* **Task goal**
In your answer, transcribe all of the data exactly.

━━ Provided material ━━

(** Conversion to [int]. *)
Definition to_int (x : Z) : Z := (x + 2147483648) mod 4294967296 - 2147483648.

Declare Scope capwap_scope.
Delimit Scope capwap_scope with capwap.
#[global] Open Scope capwap_scope.

Abbreviation is_u8 x := (0 <= x < 256).
Abbreviation is_u16 x := (0 <= x < 65536).
Abbreviation is_u32 x := (0 <= x < 4294967296).

(** Length of a buffer as a C integer. *)
Abbreviation zlen l := (Z.of_nat (length l)).

(** A buffer of bytes. *)
Definition bytes_ok (bs : list Z) : Prop := Forall (fun b => is_u8 b) bs.

#[export] Instance bytes_ok_dec bs : Decision (bytes_ok bs) := _.

(** Proves a decidable fact about closed terms. *)
Ltac by_computation := apply (bool_decide_unpack _); vm_compute; exact I.

(** ** Network byte order

    [htons]/[htonl] followed by a copy of the variable's memory puts the most
    significant byte first, on either host endianness. *)
Definition be16 (x : Z) : list Z := [wrap8 (x / 256); wrap8 x].

Definition be32 (x : Z) : list Z :=
  [wrap8 (x / 16777216); wrap8 (x / 65536); wrap8 (x / 256); wrap8 x].

Definition val16 (b1 b0 : Z) : Z := b1 * 256 + b0.

Definition val32 (b3 b2 b1 b0 : Z) : Z :=
  ((b3 * 256 + b2) * 256 + b1) * 256 + b0.

(** ** Tactics *)

(** Arithmetic with the width wrappers unfolded. *)
Ltac width := unfold wrap8, wrap16, wrap32, val16, val32 in *;
  try (Z.div_mod_to_equations; lia).

Create Rewrite HintDb capwap_bool.
#[export] Hint Rewrite orb_true_iff orb_false_iff andb_true_iff andb_false_iff
  negb_true_iff negb_false_iff Z.ltb_lt Z.ltb_ge Z.leb_le Z.leb_gt Z.eqb_eq Z.eqb_neq
  Nat.ltb_lt Nat.ltb_ge Nat.leb_le Nat.leb_gt Nat.eqb_eq Nat.eqb_neq : capwap_bool.

(** Boolean tests as propositions. *)
Ltac bools := autorewrite with capwap_bool in *.

(** The bind of options, computed. *)
Ltac obind := cbv beta iota delta [mbind option_bind].

(** Splits conjunctions of tests that hold. *)
Ltac split_andb :=
  repeat match goal with
    | H : _ && _ = true |- _ => apply andb_true_iff in H as [? ?]
    | H : negb _ = true |- _ => apply negb_true_iff in H
    | H : negb _ = false |- _ => apply negb_false_iff in H
    end.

━━━

* **Solved exercise**
(** Conversion to [int]. *)
Definition to_int (x : Z) : Z := (x + 2147483648) mod 4294967296 - 2147483648.

Declare Scope capwap_scope.
Delimit Scope capwap_scope with capwap.
#[global] Open Scope capwap_scope.

Abbreviation is_u8 x := (0 <= x < 256).
Abbreviation is_u16 x := (0 <= x < 65536).
Abbreviation is_u32 x := (0 <= x < 4294967296).

(** Length of a buffer as a C integer. *)
Abbreviation zlen l := (Z.of_nat (length l)).

(** A buffer of bytes. *)
Definition bytes_ok (bs : list Z) : Prop := Forall (fun b => is_u8 b) bs.

#[export] Instance bytes_ok_dec bs : Decision (bytes_ok bs) := _.

(** Proves a decidable fact about closed terms. *)
Ltac by_computation := apply (bool_decide_unpack _); vm_compute; exact I.

(** ** Network byte order

    [htons]/[htonl] followed by a copy of the variable's memory puts the most
    significant byte first, on either host endianness. *)
Definition be16 (x : Z) : list Z := [wrap8 (x / 256); wrap8 x].

Definition be32 (x : Z) : list Z :=
  [wrap8 (x / 16777216); wrap8 (x / 65536); wrap8 (x / 256); wrap8 x].

Definition val16 (b1 b0 : Z) : Z := b1 * 256 + b0.

Definition val32 (b3 b2 b1 b0 : Z) : Z :=
  ((b3 * 256 + b2) * 256 + b1) * 256 + b0.

(** ** Tactics *)

(** Arithmetic with the width wrappers unfolded. *)
Ltac width := unfold wrap8, wrap16, wrap32, val16, val32 in *;
  try (Z.div_mod_to_equations; lia).

Create Rewrite HintDb capwap_bool.
#[export] Hint Rewrite orb_true_iff orb_false_iff andb_true_iff andb_false_iff
  negb_true_iff negb_false_iff Z.ltb_lt Z.ltb_ge Z.leb_le Z.leb_gt Z.eqb_eq Z.eqb_neq
  Nat.ltb_lt Nat.ltb_ge Nat.leb_le Nat.leb_gt Nat.eqb_eq Nat.eqb_neq : capwap_bool.

(** Boolean tests as propositions. *)
Ltac bools := autorewrite with capwap_bool in *.

(** The bind of options, computed. *)
Ltac obind := cbv beta iota delta [mbind option_bind].

(** Splits conjunctions of tests that hold. *)
Ltac split_andb :=
  repeat match goal with
    | H : _ && _ = true |- _ => apply andb_true_iff in H as [? ?]
    | H : negb _ = true |- _ => apply negb_true_iff in H
    | H : negb _ = false |- _ => apply negb_false_iff in H
    end.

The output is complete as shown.